The experience with Covid-19, which swept the world shortly after that ranking was published, suggests that the experts got it backward. Among major countries, the U.S. has one of the highest per capita death tolls, China the lowest. The pandemic continues to spread in the U.S. while it remains mostly under control in China except for localized outbreaks.
Covid-19 wasn’t the only area in which China outshone the U.S. in 2020. Its economy managed to grow while the American economy shrank. Its political system grew stronger as the Chinese Communist Party (CCP) reasserted control over Hong Kong and China’s unruly private sector. Meanwhile, American democracy took a hit as outgoing President Donald Trump sought to overturn last fall’s election, culminating with a group of his followers violently storming the Capitol. Joe Biden took the oath of office this week behind military-style fortifications guarded by troops.
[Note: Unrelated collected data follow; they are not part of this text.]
(** ** [get_builds] with [last_build] *)

Lemma add_build_by_id (build : Build.t) (j : Job.t) :
  (forall k b, get k (Job.builds j) = Some b -> Build.build_id b = k) ->
  forall k b,
    get k (Job.builds (Job.add_build build j)) = Some b ->
    Build.build_id b = k.
Proof.
  intros Hj k b. unfold Job.add_build. cbn [Job.builds].
  destruct (String.eqb (Build.build_id build) k) eqn:E.
  - apply String.eqb_eq in E. subst k.
    rewrite get_add_entry_same.
    destruct (get (Build.build_id build) (Job.builds j)) as [old|] eqn:G;
      intros [= <-]; [|reflexivity].
    cbn [Build.merge Build.build_id]. now apply Hj.
  - apply String.eqb_neq in E. rewrite get_add_entry_other by exact E.
    apply Hj.
Qed.

Lemma add_build_hits_by_id (records : list ElkJob) :
  forallb well_formed_record records = true ->
  forall acc out,
    builds_by_id acc ->
    for_each add_build_hit records acc = Ok out -> builds_by_id out.
Proof.
  induction records as [|r t IH]; intros Hwf acc out Hacc.
  - simpl. now intros [= <-].
  - simpl in Hwf. apply andb_true_iff in Hwf. destruct Hwf as [Hr Ht].
    destruct (@add_build_of_hit_ok acc r Hr) as (n & u & build & _ & _ & E).
    cbn [for_each]. unfold add_build_hit at 1. rewrite E. cbn [bind fst].
    apply (IH Ht). intros n' j k b Hj.
    assert (H0 : builds_by_id
                   (if mem n acc then acc else set n (Job.new n u) acc)).
    { destruct (mem n acc); [exact Hacc|].
      intros n0 j0 k0 b0 Hj0.
      destruct (String.eqb n n0) eqn:En.
      - apply String.eqb_eq in En. subst n0. rewrite get_set_same in Hj0.
        injection Hj0 as <-. discriminate.
      - apply String.eqb_neq in En. rewrite get_set_other in Hj0 by exact En.
        now apply (Hacc n0 j0). }
    destruct (String.eqb n n') eqn:En.
    + apply String.eqb_eq in En. subst n'. rewrite get_update_same in Hj.
      destruct (get n (if mem n acc then acc else set n (Job.new n u) acc))
        as [j0|] eqn:G; [|discriminate].
      injection Hj as <-. apply add_build_by_id. intros k0 b0.
      now apply (H0 n j0).
    + apply String.eqb_neq in En. rewrite get_update_other in Hj by exact En.
      now apply (H0 n' j).
Qed.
If the U.S. and China are strategic competitors, as both Mr. Trump and Mr. Biden maintain, then judging by the last 12 months, China is winning. Its centralized, authoritarian model has been ruthlessly efficient at mobilizing individuals, companies and government to combat Covid-19, face down foreign adversaries and deepen its technological know-how in areas such as semiconductors. U.S. efforts over the past year, by contrast, have been repeatedly undermined by the collision of interests within its pluralistic, decentralized system and among its fellow democracies.
The U.S. has successfully adapted to internal and external challenges for over two centuries, and it would be unwise to count it out now. Yet the past year poses uncomfortable questions about whether the American system can meet the challenge of China.